Similar to the link between urticaria and IBS, there is evidence that atopic dermatitis (AD) is more common in IBS patients. AD is a common skin condition that causes relapsing inflammatory lesions in a typical distribution. Studies have revealed the likelihood of IBS is significantly higher (3.85 times) in patients with allergic eczema (p= 0.001). These findings were also found in a study evaluating the relationship between AD and IBS in children. Moreover, children with AD were actually found to have a greater risk of developing IBS. Additionally, patients reporting atopic symptoms, such as allergic rhinitis, allergic eczema, and asthma, were 3.20 times more likely to also be diagnosed with IBS (p=0.02).

The pathogenesis of AD is also linked to similar processes that are central to urticaria. Among these are the IgE-mediated hypersensitivity and hyperreactive TH2 responses found in both diseases. The growing body of evidence connecting these diseases again points to an underlying mechanism and potential connection between the skin and gut through a common allergic mediated chemical cascade.

Other Dermatologic Conditions. Although the evidence of dermatologic conditions connected to IBS centers on urticaria and atopic dermatitis, there are other studies showing that there may be more conditions associated with this GI disorder.

One such disease is rosacea. Already, rosacea has been statistically significantly linked to other GI disorders, such as small intestinal bacterial overgrowth. Recently, a case-control study also significantly associated rosacea with other GI diseases such as IBS as well as Inflammatory bowel disease. Interestingly, rosacea has been understood to have a similar pathogenesis to other chronic inflammatory cutaneous diseases such as eczema. It is certainly possible that in time more connections will be established that may alter our approach to a number of skin conditions.

Implications for Future Therapy

With more evidence pointing to the role of mast cells in the pathogenesis of IBS comes a potential for new targeted therapies. Agents targeting histamine receptors may serve as future treatments. Already, patients with mastocytosis have seen improvements in their abdominal pain and diarrhea when treated with antihistamines and cromolyn sodium. Specifically, mast cell stabilizers, such as ketotifen, have had success in the reduction of visceral hypersensitivity in IBS patients.

Furthermore, two case reports demonstrate positive outcomes for IBS patients while taking omalizumab, an IgE mediator.
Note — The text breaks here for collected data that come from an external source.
(** * InkyPi button manager

    A shallow embedding of [src/buttons/button_manager.py] (class
    [ButtonManager]) and of the status route of
    [src/buttons/buttons_blueprint.py].

    The manager object is a record; its methods are computations in a
    state-and-exception monad over the manager and a trace of what the
    outside world can observe (log records, handler invocations, calls
    into the GPIO driver).  The background thread of [_run] is a
    function of the finite prefix of driver reads it has been given; it
    is [Pending] when that prefix is used up while the loop still waits
    for edge events.

    What is taken for granted about Python and the platform:
    - an exception is an instance of [Exception], which is what the
      [except Exception] clauses of the class catch;
    - creating and starting the daemon thread succeeds, and so does
      [join(timeout=2)] on it from the primary context;
    - the lock makes each registry update and each write of the running
      flag atomic; the poll thread sees what the primary context did at
      its next test of [self.running], and what a callback did when the
      callback returns or raises. *)

From stdpp Require Import gmap strings list.
From Stdlib Require Import ZArith.

(** ** Values *)

(** A Python callable is known to the manager only by its identity:
    [callback in handlers] and [list.remove] compare with [==], which
    on function objects is identity. *)
Abbreviation Callback := nat (only parsing).

Inductive Exn :=
| ValueError | IndexError | KeyError | RuntimeError | TypeError
| DriverError          (* raised inside gpiod / gpiodevice *)
| HandlerError.        (* raised by a user callback *)

#[global] Instance Exn_eq_dec : EqDecision Exn.
Proof. solve_decision. Defined.

(** How a call into foreign code ends. *)
Inductive Outcome (A : Type) :=
| Returns (a : A)
| Raises (e : Exn).
Arguments Returns {A} a.
Arguments Raises {A} e.

(** [gpiod.LineRequest]: the requested offsets and what [release()] does. *)
Record LineRequest := {
  config : list Z;
  release : Outcome unit
}.

(** The chip found by [gpiodevice.find_chip_by_platform()]. *)
Record Chip := {
  line_offset_from_id : Z → Outcome Z;
  request_lines : list Z → Outcome LineRequest
}.

Record EdgeEvent := { line_offset : Z }.

Inductive Thread := DaemonThread.

(** ** The manager object *)

Record ButtonManager := {
  enabled : bool;
  thread : option Thread;
  running : bool;
  handlers : gmap string (list Callback);
  request : option LineRequest;
  offsets : option (list Z)
}.

Definition set_enabled (b : bool) (m : ButtonManager) : ButtonManager :=
  {| enabled := b; thread := thread m; running := running m;
     handlers := handlers m; request := request m; offsets := offsets m |}.
Definition set_thread (t : option Thread) (m : ButtonManager) : ButtonManager :=
  {| enabled := enabled m; thread := t; running := running m;
     handlers := handlers m; request := request m; offsets := offsets m |}.
Definition set_running (b : bool) (m : ButtonManager) : ButtonManager :=
  {| enabled := enabled m; thread := thread m; running := b;
     handlers := handlers m; request := request m; offsets := offsets m |}.
Definition set_handlers (h : gmap string (list Callback)) (m : ButtonManager)
  : ButtonManager :=
  {| enabled := enabled m; thread := thread m; running := running m;
     handlers := h; request := request m; offsets := offsets m |}.
Definition set_request (r : option LineRequest) (m : ButtonManager)
  : ButtonManager :=
  {| enabled := enabled m; thread := thread m; running := running m;
     handlers := handlers m; request := r; offsets := offsets m |}.
Definition set_offsets (o : option (list Z)) (m : ButtonManager) : ButtonManager :=
  {| enabled := enabled m; thread := thread m; running := running m;
     handlers := handlers m; request := request m; offsets := o |}.

(** Class constants. *)
Definition BUTTONS : list Z := [5; 6; 16; 24]%Z.
Definition LABELS : list string := ["A"; "B"; "C"; "D"].

(** ** What can be observed *)

Inductive LogRecord :=
| info_registered (button : string)
| info_unregistered (button : string)
| warning_disabled
| warning_already_running
| info_started
| error_start_failed (e : Exn)
| info_stopped
| info_gpio_initialized
| error_releasing (e : Exn)
| error_thread (e : Exn)
| info_press (gpio_number : Z) (label : string)
| error_handler (label : string) (e : Exn)
| error_event (e : Exn).

Inductive DriverCall :=
| find_chip_by_platform
| chip_line_offset_from_id (btn : Z)
| chip_request_lines (cfg : list Z)
| request_release
| request_read_edge_events (with_timeout : bool)
| request_wait_edge_events.

Inductive Event :=
| Logged (r : LogRecord)
| Called (handler : Callback) (label : string)   (* handler(label) *)
| Driver (c : DriverCall)
| ThreadStarted
| ThreadJoined.

(** ** The environment of the poll loop

    The manager is shared between the poll thread and the rest of the
    program.  What the rest of the program does to it while the poll
    thread runs is a list of [Action]s: the two registry methods, and
    the two writes of [stop()], namely [with self.lock: self.running =
    False] and the final [_cleanup_gpio()].  Actions reach the poll
    thread at two kinds of places: from the primary context, just before
    one of the loop's tests of [self.running]; and from a callback that
    calls back into the manager while it is being dispatched ([stop()]
    called on the poll thread clears the flag and then fails in [join]). *)
Inductive Action :=
| call_register_handler (button : string) (callback : Callback)
| call_unregister_handler (button : string) (callback : Callback)
| clear_running
| call_cleanup_gpio.

(** One invocation of a callback: what it does to the manager, and
    whether it raises. *)
Record Behaviour := {
  effects : list Action;
  raised : option Exn
}.

(** One element of the sequence returned by [read_edge_events], with
    what the primary context did before the loop reached it. *)
Definition Batch := list (list Action * EdgeEvent).

(** One iteration of [while self.running]: what the primary context did
    before the test, and how the driver answers in this iteration. *)
Record Read := {
  preceding : list Action;
  read_edge_events_timeout : Outcome Batch;    (* ...(timeout_ms=1000) *)
  wait_edge_events : option (Outcome bool);    (* None: no such attribute *)
  read_edge_events : Outcome Batch             (* read_edge_events() *)
}.

(** ** The monad *)

Record Sys := {
  self : ButtonManager;
  trace : list Event
}.

Inductive Res (A : Type) :=
| Return (a : A)
| Raise (e : Exn)
| Pending.
Arguments Return {A} a.
Arguments Raise {A} e.
Arguments Pending {A}.

Definition M (A : Type) : Type := Sys → Sys * Res A.

#[global] Instance M_ret : MRet M := λ A a s, (s, Return a).
#[global] Instance M_bind : MBind M := λ A B f m s,
  match m s with
  | (s', Return a) => f a s'
  | (s', Raise e) => (s', Raise e)
  | (s', Pending) => (s', Pending)
  end.

Definition gets {A} (f : ButtonManager → A) : M A :=
  λ s, (s, Return (f (self s))).
Definition modify (f : ButtonManager → ButtonManager) : M unit :=
  λ s, ({| self := f (self s); trace := trace s |}, Return tt).
Definition emit (e : Event) : M unit :=
  λ s, ({| self := self s; trace := trace s ++ [e] |}, Return tt).
Definition history : M (list Event) :=
  λ s, (s, Return (trace s)).
Definition raise {A} (e : Exn) : M A := λ s, (s, Raise e).
Definition pending {A} : M A := λ s, (s, Pending).

(** [try: m  except Exception as e: h e] *)
Definition try_except {A} (m : M A) (h : Exn → M A) : M A := λ s,
  match m s with
  | (s', Raise e) => h e s'
  | r => r
  end.

(** [try: m  finally: f] *)
Definition try_finally {A} (m : M A) (f : M unit) : M A := λ s,
  match m s with
  | (s', Return a) => (f ;; mret a) s'
  | (s', Raise e) => (f ;; raise e) s'
  | (s', Pending) => (s', Pending)
  end.

Definition logger (r : LogRecord) : M unit := emit (Logged r).

(** A call into the driver: recorded, then it returns or raises. *)
Definition driver {A} (c : DriverCall) (o : Outcome A) : M A :=
  emit (Driver c) ;;
  match o with
  | Returns a => mret a
  | Raises e => raise e
  end.

(** ** Python list operations used by the class *)

(** [l.index(x)]: position of the first element equal to [x];
    [None] stands for the [ValueError]. *)
Fixpoint index (l : list Z) (x : Z) : option nat :=
  match l with
  | [] => None
  | y :: l' => if decide (y = x) then Some 0 else S <$> index l' x
  end.

(** [l.remove(x)] on a list that contains [x]: drops the first element
    equal to [x]. *)
Fixpoint remove (x : Callback) (l : list Callback) : list Callback :=
  match l with
  | [] => []
  | y :: l' => if decide (y = x) then l' else y :: remove x l'
  end.

(** [l[i]] with its [IndexError]. *)
Definition subscript {A} (l : list A) (i : nat) : M A :=
  match l !! i with
  | Some a => mret a
  | None => raise IndexError
  end.

(** [dict.fromkeys(l, v)]: the keys, each once, in order of first
    occurrence. *)
Fixpoint fromkeys (l : list Z) : list Z :=
  match l with
  | [] => []
  | x :: l' => x :: filter (λ y, y ≠ x) (fromkeys l')
  end.

(** [[f(x) for x in l]] *)
Fixpoint comprehension {A B} (f : A → M B) (l : list A) : M (list B) :=
  match l with
  | [] => mret []
  | x :: l' => y ← f x; ys ← comprehension f l'; mret (y :: ys)
  end.

(** ** The class *)

Section ButtonManager.

(** Module constant: whether [import gpiod] succeeded. *)
Variable GPIOD_AVAILABLE : bool.

(** What each callback does when called with a label; it may depend on
    everything that happened before. *)
Variable body : Callback → string → list Event → Behaviour.

Definition __init__ (enable : bool) : ButtonManager :=
  {| enabled := enable && GPIOD_AVAILABLE;
     thread := None;
     running := false;
     handlers := list_to_map ((λ label, (label, [])) <$> LABELS);
     request := None;
     offsets := None |}.

Definition register_handler (button : string) (callback : Callback) : M unit :=
  if decide (button ∈ LABELS) then
    hs ← gets handlers;
    match hs !! button with
    | Some cbs =>
        modify (set_handlers (<[button := cbs ++ [callback]]> hs)) ;;
        logger (info_registered button)
    | None => raise KeyError
    end
  else raise ValueError.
The positive response to these medications further strengthens the notion that IBS is rooted in similar allergic processes to asthma and urticaria as omalizumab is FDA approved to manage urticaria. Now, case studies are showing that those with urticaria and IBS treated with omalizumab saw improvement in their diarrheal symptoms as well as their chronic urticaria and asthma.

Conclusion

A skin-gut axis is a concept that has long been theorized. There is still much research to be done on the subject, but with increasing support for the connection, the pathogenesis for IBS is starting to be understood to be rooted in similar pathways to those of some inflammatory cutaneous diseases. Most supported is the notion that urticaria and AD are associated with IBS. A deeper understanding of how these diseases function could lead to more treatment options in the future.

So far, there have been some promising results using IgE and mast cell mediators to treat both IBS and its associated skin conditions. Eventually, there could be hope that more specialized drugs could be developed that can offer relief to patients experiencing symptoms in both their gut and on their skin.